Give back nothing but the number of lines in these entries that contain the word "None".

━━━ Data

(** * Cartmin: the file-manager navigation engine

    A shallow embedding of [src/lib/constructor.js] (the request gate and
    the instance fields) and [src/lib/file-manager.js] (confirmed clicks,
    the directory reconciler, the file locator and the upload sequencer),
    followed by the properties stated about them.

    The Puppeteer driver is not part of the program.  Every call into it is
    recorded as an [event] in the [World]'s log, and whatever the remote
    page answers (click acknowledgements, network traffic, the rendered
    list, dialogs, the local file system) is read from the [World].

    Arguments are typed, so the [is.invalidType] checks cannot fail and are
    left out.  A driver call is taken to find its element; the waits the
    code bounds itself (the listing wait, the dialog wait) and
    [waitForFunction] can time out.  The two members of a [Promise.all]
    are run one after the other: the call first, because its driver work
    is issued at once, then the promise the page settles. *)

From Equations Require Import Equations.
From Stdlib Require Import String Ascii ZArith List Lia Bool Arith.
Import ListNotations.
Open Scope string_scope.

(** ** JavaScript string primitives used by the sources *)

Module JsString.

(** [s.includes(t)]: [t] occurs somewhere in [s]. *)
Fixpoint includes (s t : string) : bool :=
  String.prefix t s ||
  match s with
  | EmptyString => false
  | String _ s' => includes s' t
  end.

(** [s.startsWith(t)]. *)
Definition startsWith (s t : string) : bool := String.prefix t s.

Fixpoint lastIndexOf_from (s : string) (c : ascii) (i acc : Z) : Z :=
  match s with
  | EmptyString => acc
  | String a s' =>
      lastIndexOf_from s' c (i + 1) (if Ascii.eqb a c then i else acc)
  end.

(** [s.lastIndexOf(c)] for a one-character needle; [-1] when absent. *)
Definition lastIndexOf (s : string) (c : ascii) : Z :=
  lastIndexOf_from s c 0 (-1).

Definition clamp (s : string) (i : Z) : nat :=
  Z.to_nat (Z.min (Z.max i 0) (Z.of_nat (String.length s))).

(** [s.substring(i, j)]: both indices are clamped to [0 .. s.length] and
    swapped when out of order. *)
Definition substring (s : string) (i j : Z) : string :=
  let a := clamp s i in
  let b := clamp s j in
  String.substring (Nat.min a b) (Nat.max a b - Nat.min a b) s.

(** [s.replace(c, r)] with a string pattern of one character: only the
    first occurrence is replaced. *)
Fixpoint replace (s : string) (c : ascii) (r : string) : string :=
  match s with
  | EmptyString => EmptyString
  | String a s' =>
      if Ascii.eqb a c then r ++ s' else String a (replace s' c r)
  end.

Definition is_space (c : ascii) : bool :=
  let n := nat_of_ascii c in
  (Nat.leb 9 n && Nat.leb n 13) || Nat.eqb n 32.

Fixpoint trimStart (s : string) : string :=
  match s with
  | EmptyString => EmptyString
  | String a s' => if is_space a then trimStart s' else s
  end.

Fixpoint trimEnd (s : string) : string :=
  match s with
  | EmptyString => EmptyString
  | String a s' =>
      match trimEnd s' with
      | EmptyString => if is_space a then EmptyString else String a EmptyString
      | t => String a t
      end
  end.

(** [s.trim()] over the ASCII white space characters. *)
Definition trim (s : string) : string := trimEnd (trimStart s).

(** Number of occurrences of a character. *)
Fixpoint count (c : ascii) (s : string) : nat :=
  match s with
  | EmptyString => 0
  | String a s' => (if Ascii.eqb a c then 1 else 0) + count c s'
  end.

End JsString.

Import JsString.

(** ** Instance fields ([Cartmin.constructor]) *)

(** A driver object (Browser, Frame); [None] stands for [null]. *)
Inductive handle : Type := Handle (id : nat).

(** The entries of [version-config.json] and of the user configuration
    that the file manager code reads through [this.paths],
    [this.fileManagerSelectors] and [this.fileManagerOptions]. *)
Record Config : Type := {
  paths_fileManagerFiles : string;
  selectors_frame : string;
  selectors_closeBtn : string;
  selectors_uploadBtn : string;
  selectors_list : string;
  options_successMsg : string
}.

Record State : Type := {
  config : Config;
  browser : option handle;
  fileManagerFrame : option handle;
  blockRepetitiveXhr : bool;
  lastXhrPostData : option string;
  allowedXhrPostData : option string;
  curDirFiles : option (list string);
  curDirPath : string
}.

(** [new Cartmin(config)].  [instance] is the module variable of that
    name: [None] is [null], [Some live] the instance made by the first
    construction, in the state it is in now.  With a live instance the
    constructor returns it as it is ([if (instance) return instance]);
    otherwise the fields are initialised.  The argument checks of the
    constructor ([is.js], [version-config.json]) are not among the
    sources: [constructor] is a construction that returns. *)
Definition constructor (instance : option State) (cfg : Config) : State :=
  match instance with
  | Some live => live
  | None =>
      {| config := cfg;
         browser := None;
         fileManagerFrame := None;
         blockRepetitiveXhr := false;
         lastXhrPostData := None;
         allowedXhrPostData := None;
         curDirFiles := None;
         curDirPath := "" |}
  end.

Definition set_browser (b : option handle) (s : State) : State :=
  {| config := config s; browser := b;
     fileManagerFrame := fileManagerFrame s;
     blockRepetitiveXhr := blockRepetitiveXhr s;
     lastXhrPostData := lastXhrPostData s;
     allowedXhrPostData := allowedXhrPostData s;
     curDirFiles := curDirFiles s; curDirPath := curDirPath s |}.

Definition set_fileManagerFrame (f : option handle) (s : State) : State :=
  {| config := config s; browser := browser s;
     fileManagerFrame := f;
     blockRepetitiveXhr := blockRepetitiveXhr s;
     lastXhrPostData := lastXhrPostData s;
     allowedXhrPostData := allowedXhrPostData s;
     curDirFiles := curDirFiles s; curDirPath := curDirPath s |}.

Definition set_gate (block : bool) (last allowed : option string)
    (s : State) : State :=
  {| config := config s; browser := browser s;
     fileManagerFrame := fileManagerFrame s;
     blockRepetitiveXhr := block;
     lastXhrPostData := last;
     allowedXhrPostData := allowed;
     curDirFiles := curDirFiles s; curDirPath := curDirPath s |}.

Definition set_curDirFiles (fs : option (list string)) (s : State) : State :=
  {| config := config s; browser := browser s;
     fileManagerFrame := fileManagerFrame s;
     blockRepetitiveXhr := blockRepetitiveXhr s;
     lastXhrPostData := lastXhrPostData s;
     allowedXhrPostData := allowedXhrPostData s;
     curDirFiles := fs; curDirPath := curDirPath s |}.

Definition set_curDirPath (p : string) (s : State) : State :=
  {| config := config s; browser := browser s;
     fileManagerFrame := fileManagerFrame s;
     blockRepetitiveXhr := blockRepetitiveXhr s;
     lastXhrPostData := lastXhrPostData s;
     allowedXhrPostData := allowedXhrPostData s;
     curDirFiles := curDirFiles s; curDirPath := p |}.

(** ** The request gate ([launch]'s request handler, [allowXhr],
       [blockRepXhr]) *)

Module Gate.

Record Request : Type := {
  resourceType : string;
  url : string;
  method : string;
  postData : option string   (* [None] is [undefined] *)
}.

(** What the handler does with an intercepted request. *)
Inductive decision : Type :=
| RespondEmpty   (* [req.respond({})] *)
| Abort          (* [req.abort()] *)
| Continue.      (* [req.continue()]: the request reaches the network *)

(** The guard of the outer [if]: an XHR POST to the file-manager files
    URL. *)
Definition tracked (s : State) (req : Request) : bool :=
  String.eqb (resourceType req) "xhr" &&
  includes (url req) (paths_fileManagerFiles (config s)) &&
  String.eqb (method req) "POST".

(** [===] between [req.postData()] (a string or [undefined]) and a gate
    field (a string or [null]): [undefined] and [null] are different
    values, so only two equal strings compare equal. *)
Definition strictEq (a b : option string) : bool :=
  match a, b with
  | Some x, Some y => String.eqb x y
  | _, _ => false
  end.

Definition allowXhr (allowed : option string) (block : bool)
    (s : State) : State :=
  set_gate block None allowed s.

Definition blockRepXhr (block : bool) (s : State) : State :=
  set_gate block None (allowedXhrPostData s) s.

Definition passOn (req : Request) : decision :=
  if String.eqb (resourceType req) "image" ||
     String.eqb (resourceType req) "stylesheet"
  then Abort else Continue.

(** The [page.on('request', ...)] handler. *)
Definition onRequest (s : State) (req : Request) : decision * State :=
  if tracked s req then
    if negb (strictEq (postData req) (allowedXhrPostData s)) then
      (RespondEmpty, s)
    else
      let lastPostData := lastXhrPostData s in
      let s' := set_gate (blockRepetitiveXhr s) (allowedXhrPostData s)
                         (allowedXhrPostData s) s in
      if blockRepetitiveXhr s' && strictEq (postData req) lastPostData then
        (RespondEmpty, s')
      else (passOn req, s')
  else (passOn req, s).

(** The handler run over a sequence of requests, in order. *)
Fixpoint onRequests (s : State) (reqs : list Request)
    : list decision * State :=
  match reqs with
  | [] => ([], s)
  | req :: rest =>
      let (d, s1) := onRequest s req in
      let (ds, s2) := onRequests s1 rest in
      (d :: ds, s2)
  end.

End Gate.

Export Gate.


(** ** The remote side *)

(** Calls into the driver, in the order the program issues them. *)
Inductive event : Type :=
| WaitForSelector (selector : string) (visible : bool)
| CloseClass (selector : string)
    (* [$eval]: [className.replace('open', 'closed')] *)
| ShowOnly (selector : string)
    (* [evaluate]: hide the siblings of the element, show the element *)
| Click (selector : string) (count : nat)
    (* [frame.click(selector, { count })] alone *)
| ClickRace (selector : string) (count : nat) (deadline : Z)
    (acknowledged : bool)
    (* [Promise.all([isClickedPromise(selector), frame.click(selector,
       { count })])] and what the listener resolved to *)
| OnResponse (timeout : Z)
    (* [page.on('response', handleResponse)] with its timer *)
| UploadBtnClick (tabName : string) (index : nat)
| PageClick (selector : string)
| WaitForFunction (selector fileName : string)
| Evaluate (selector fileName : string)
| ScrollIntoView (selector : string) (index : nat)
| ClickEntry (selector : string) (index count : nat)
| FileChooser (uploadBtn : string)
    (* [Promise.all([page.waitForFileChooser(), uploadBtn.click()])] *)
| AcceptFiles (path : string)
    (* [fileChooser.accept([path])], joined with the dialog promise *)
| AcceptDialog
    (* [dialog.accept()] *)
| Launch
| BrowserClose.

(** The body the server would answer a request with, as [handleResponse]
    sees it through [res.text()] and [JSON.parse(str).map(obj =>
    obj.filename)]. *)
Inductive body : Type :=
| EmptyBody
    (* the empty string *)
| Listing (files : list string)
    (* a JSON array of objects; [files] are their [filename]s *)
| Unparsable.
    (* any other text: [JSON.parse] or [.map] throws *)

(** A request of the page together with what the server would answer. *)
Record Exchange : Type := {
  request : Request;
  reply : body
}.

(** How the promise of a listing wait ends. *)
Inductive settlement : Type :=
| Resolved (files : list string)
| Rejected
    (* the timer fires: no response settled the promise *)
| Pending.
    (* the timer is cleared and the promise is left unsettled: for ever *)

Record World : Type := {
  log : list event;
  (** what each successive acknowledgement race resolves to; past the end
      of the list the widget never acknowledges again *)
  acks : list bool;
  (** for each successive listing wait, the requests the page issues
      before the timer fires *)
  traffic : list (list Exchange);
  (** [textContent] of the rendered entries under the list selector *)
  dom : list string;
  (** [fs.existsSync] *)
  existsSync : string -> bool;
  (** for each successive upload, the message of the dialog that pops up,
      [None] when none does before the timer fires *)
  dialogs : list (option string);
  (** number of file-manager frames the page has created *)
  frames : nat
}.

Definition record (e : event) (w : World) : World :=
  {| log := log w ++ [e]; acks := acks w; traffic := traffic w;
     dom := dom w; existsSync := existsSync w; dialogs := dialogs w;
     frames := frames w |}.

Definition records (es : list event) (w : World) : World :=
  {| log := log w ++ es; acks := acks w; traffic := traffic w;
     dom := dom w; existsSync := existsSync w; dialogs := dialogs w;
     frames := frames w |}.

Definition set_acks (a : list bool) (w : World) : World :=
  {| log := log w; acks := a; traffic := traffic w;
     dom := dom w; existsSync := existsSync w; dialogs := dialogs w;
     frames := frames w |}.

Definition set_traffic (t : list (list Exchange)) (w : World) : World :=
  {| log := log w; acks := acks w; traffic := t;
     dom := dom w; existsSync := existsSync w; dialogs := dialogs w;
     frames := frames w |}.

Definition set_dialogs (d : list (option string)) (w : World) : World :=
  {| log := log w; acks := acks w; traffic := traffic w;
     dom := dom w; existsSync := existsSync w; dialogs := d;
     frames := frames w |}.

Definition set_frames (n : nat) (w : World) : World :=
  {| log := log w; acks := acks w; traffic := traffic w;
     dom := dom w; existsSync := existsSync w; dialogs := dialogs w;
     frames := n |}.

(** ** Asynchronous methods as state-passing computations *)

Inductive error : Type :=
| FileManagerClosed            (* [Error('file manager is closed')] *)
| TimeoutExceeded (ms : Z)     (* rejection [Timeout ${ms} ms is exceeded.] *)
| WaitTimeout                  (* the driver's own [TimeoutError] *)
| TypeError.                   (* a method called on [null] *)

Inductive outcome (A : Type) : Type :=
| Ok (a : A)
| Throw (e : error)
| Diverge.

━━━━━━

> [Exercise response]: 12